Lemma store_Replace_spec (c : threadSafeMap Obj) m :
  ((∀ k o, m !! k = Some o → accepted (indexers c) o) →
     ∃ c', Replace c m = Ret c' ∧ store_inv c' ∧ items c' = m ∧ indexers c' = indexers c) ∧
  (∀ k o name f, m !! k = Some o → indexers c !! name = Some f → f o = None → Replace c m = Panic).
Proof.
  unfold Replace. split.
  - intros Hacc. destruct (replace_loop_ok (map_to_list m) ∅ (mkTSM m (indexers c) ∅)) as (c' & He & Hi & H1 & H2).
    + apply (new_store_inv (indexers c)).
    + apply NoDup_fst_map_to_list.
    + intros k o _. apply lookup_empty.
    + intros k o Hko%elem_of_map_to_list. by eapply Hacc.
    + exists c'. split_and!; try done. unfold store_inv. rewrite H1, H2.
      by rewrite map_union_empty, list_to_map_to_list in Hi.
  - intros k o name f Hk Hf Hn. apply elem_of_map_to_list in Hk. by eapply replace_loop_panic.
Qed.

Lemma AddIndexers_spec (c : threadSafeMap Obj) ixs :
  store_inv c →
  let '(c', ok) := AddIndexers c ixs in
  store_inv c' ∧ items c' = items c ∧
  ((ok = true ∧ items c = ∅ ∧ indexers c ##ₘ ixs ∧ indexers c' = ixs ∪ indexers c) ∨
   (ok = false ∧ c' = c ∧ (items c ≠ ∅ ∨ ¬ indexers c ##ₘ ixs))).
Proof.
  intros Hinv. unfold AddIndexers. destruct (Nat.ltb_spec 0 (size (items c))) as [H0|H0].
  { split_and!; try done. right. split_and!; try done. left. intros Hem. rewrite Hem, map_size_empty in H0. lia. }
  assert (items c = ∅) as Hem by (apply map_size_empty_inv; lia).
  case_decide as Hd; rewrite !(map_disjoint_dom (D := gset string)).
  2: { split; [done|]. split; [done|]. right. split; [done|]. split; [done|]. by right. }
  split; [|split; [done|]; left; by split_and!]. destruct Hinv as [Hacc Hsets Hne Hnames]. split; simpl; rewrite ?Hem in *.
  - intros k o Hk. by rewrite lookup_empty in Hk.
  - intros name f v k [Hf|[Hnone Hf]]%lookup_union_Some_raw.
    + assert (indices c !! name = None) as ->.
      { apply eq_None_not_Some. intros Hs%Hnames. apply (Hd name); by apply elem_of_dom. }
      simpl. rewrite lookup_empty. simpl. split; [set_solver|]. intros (o & _ & Ho & _). by rewrite lookup_empty in Ho.
    + by apply Hsets.
  - done.
  - intros name Hs%Hnames. apply lookup_union_is_Some. by right.
Qed.

(** ** The queries *)

(** The reference: a scan of all the objects. *)
Definition has_value (f : IndexFunc Obj) (v : string) (ko : string * Obj) : bool :=
  match f ko.2 with Some vs => bool_decide (v ∈ vs) | None => false end.

Definition scan (P : string * Obj → bool) m : list (string * Obj) :=
  filter (λ ko, P ko = true) (map_to_list m).

Lemma has_value_spec f v ko : has_value f v ko = true ↔ ∃ vs, f ko.2 = Some vs ∧ v ∈ vs.
Proof. unfold has_value. destruct (f ko.2); [rewrite bool_decide_eq_true|]; naive_solver. Qed.

Lemma scan_keys (P : string * Obj → bool) m (s : gset string) :
  (∀ k, k ∈ s ↔ ∃ o, m !! k = Some o ∧ P (k, o) = true) →
  elements s ≡ₚ (scan P m).*1 ∧ omap (λ k, m !! k) (elements s) ≡ₚ (scan P m).*2.
Proof.
  intros Hs. assert (elements s ≡ₚ (scan P m).*1) as Hp.
  { apply NoDup_Permutation; [apply NoDup_elements| |].
    - eapply sublist_NoDup; [apply (NoDup_fst_map_to_list m)|apply fmap_sublist, sublist_filter].
    - intros k. rewrite elem_of_elements, Hs, list_elem_of_fmap. unfold scan.
      setoid_rewrite list_elem_of_filter. split.
      + intros (o & Hk & HP). exists (k, o). by rewrite elem_of_map_to_list.
      + intros ([k' o] & -> & HP & Hk%elem_of_map_to_list). eauto. }
  split; [done|]. rewrite Hp. assert (∀ ko, ko ∈ scan P m → m !! ko.1 = Some ko.2) as Hin.
  { intros [k o] [_ Hk]%list_elem_of_filter. by apply elem_of_map_to_list. }
  clear Hp. induction (scan P m) as [|ko l IH]; [done|]. cbn [fmap list_fmap omap list_omap].
  rewrite (Hin ko) by (by left). f_equiv. apply IH. intros ko' Hko'. apply Hin. by right.
Qed.

Lemma index_set_spec (c : threadSafeMap Obj) name f v k :
  store_inv c → indexers c !! name = Some f →
  k ∈ look (default ∅ (indices c !! name)) v ↔ ∃ o, items c !! k = Some o ∧ has_value f v (k, o) = true.
Proof.
  intros Hinv Hf. rewrite (ii_sets _ _ _ Hinv name f v k Hf). setoid_rewrite has_value_spec. naive_solver.
Qed.

Lemma union_sets (index : gmap string (gset string)) vs k s :
  k ∈ foldl (λ s v, s ∪ look index v) s vs ↔ k ∈ s ∨ ∃ v, v ∈ vs ∧ k ∈ look index v.
Proof.
  revert s. induction vs as [|v vs IH]; intros s; simpl; [set_solver|]. rewrite IH. set_solver.
Qed.

(** The values an object shares with another one. *)
Definition shares (vs : list string) (f : IndexFunc Obj) (ko : string * Obj) : bool :=
  existsb (λ v, has_value f v ko) vs.

Lemma shares_spec vs f ko : shares vs f ko = true ↔ ∃ v, v ∈ vs ∧ has_value f v ko = true.
Proof.
  unfold shares. rewrite existsb_exists. setoid_rewrite <- list_elem_of_In. done.
Qed.

Lemma index_keys_set (c : threadSafeMap Obj) name f vs k :
  store_inv c → indexers c !! name = Some f →
  let index := default ∅ (indices c !! name) in
  k ∈ match vs with [v] => look index v | _ => foldl (λ s v, s ∪ look index v) ∅ vs end ↔
  ∃ o, items c !! k = Some o ∧ shares vs f (k, o) = true.
Proof.
  intros Hinv Hf index. trans (∃ v, v ∈ vs ∧ k ∈ look index v).
  - assert (k ∈ foldl (λ s v, s ∪ look index v) ∅ vs ↔ ∃ v, v ∈ vs ∧ k ∈ look index v) as Hu.
    { rewrite union_sets. set_solver. }
    destruct vs as [|v [|v2 vs]]; [exact Hu| |exact Hu]. set_solver.
  - unfold index. setoid_rewrite (index_set_spec c name f _ k Hinv Hf). setoid_rewrite shares_spec. naive_solver.
Qed.

(** ** Histories *)

Inductive op :=
| OAdd (key : string) (obj : Obj)
| OUpdate (key : string) (obj : Obj)
| ODelete (key : string)
| OReplace (m : gmap string Obj)
| OAddIndexers (ixs : gmap string (IndexFunc Obj)).

Definition run (c : threadSafeMap Obj) (o : op) : outcome (threadSafeMap Obj) :=
  match o with
  | OAdd key obj => Add c key obj
  | OUpdate key obj => Update c key obj
  | ODelete key => Delete c key
  | OReplace m => Replace c m
  | OAddIndexers ixs => Ret (AddIndexers c ixs).1
  end.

Exercise instructions — In the records above, locate every line with the string "IndexFunc" and copy it.

Task output —
Definition has_value (f : IndexFunc Obj) (v : string) (ko : string * Obj) : bool :=
Definition shares (vs : list string) (f : IndexFunc Obj) (ko : string * Obj) : bool :=
| OAddIndexers (ixs : gmap string (IndexFunc Obj)).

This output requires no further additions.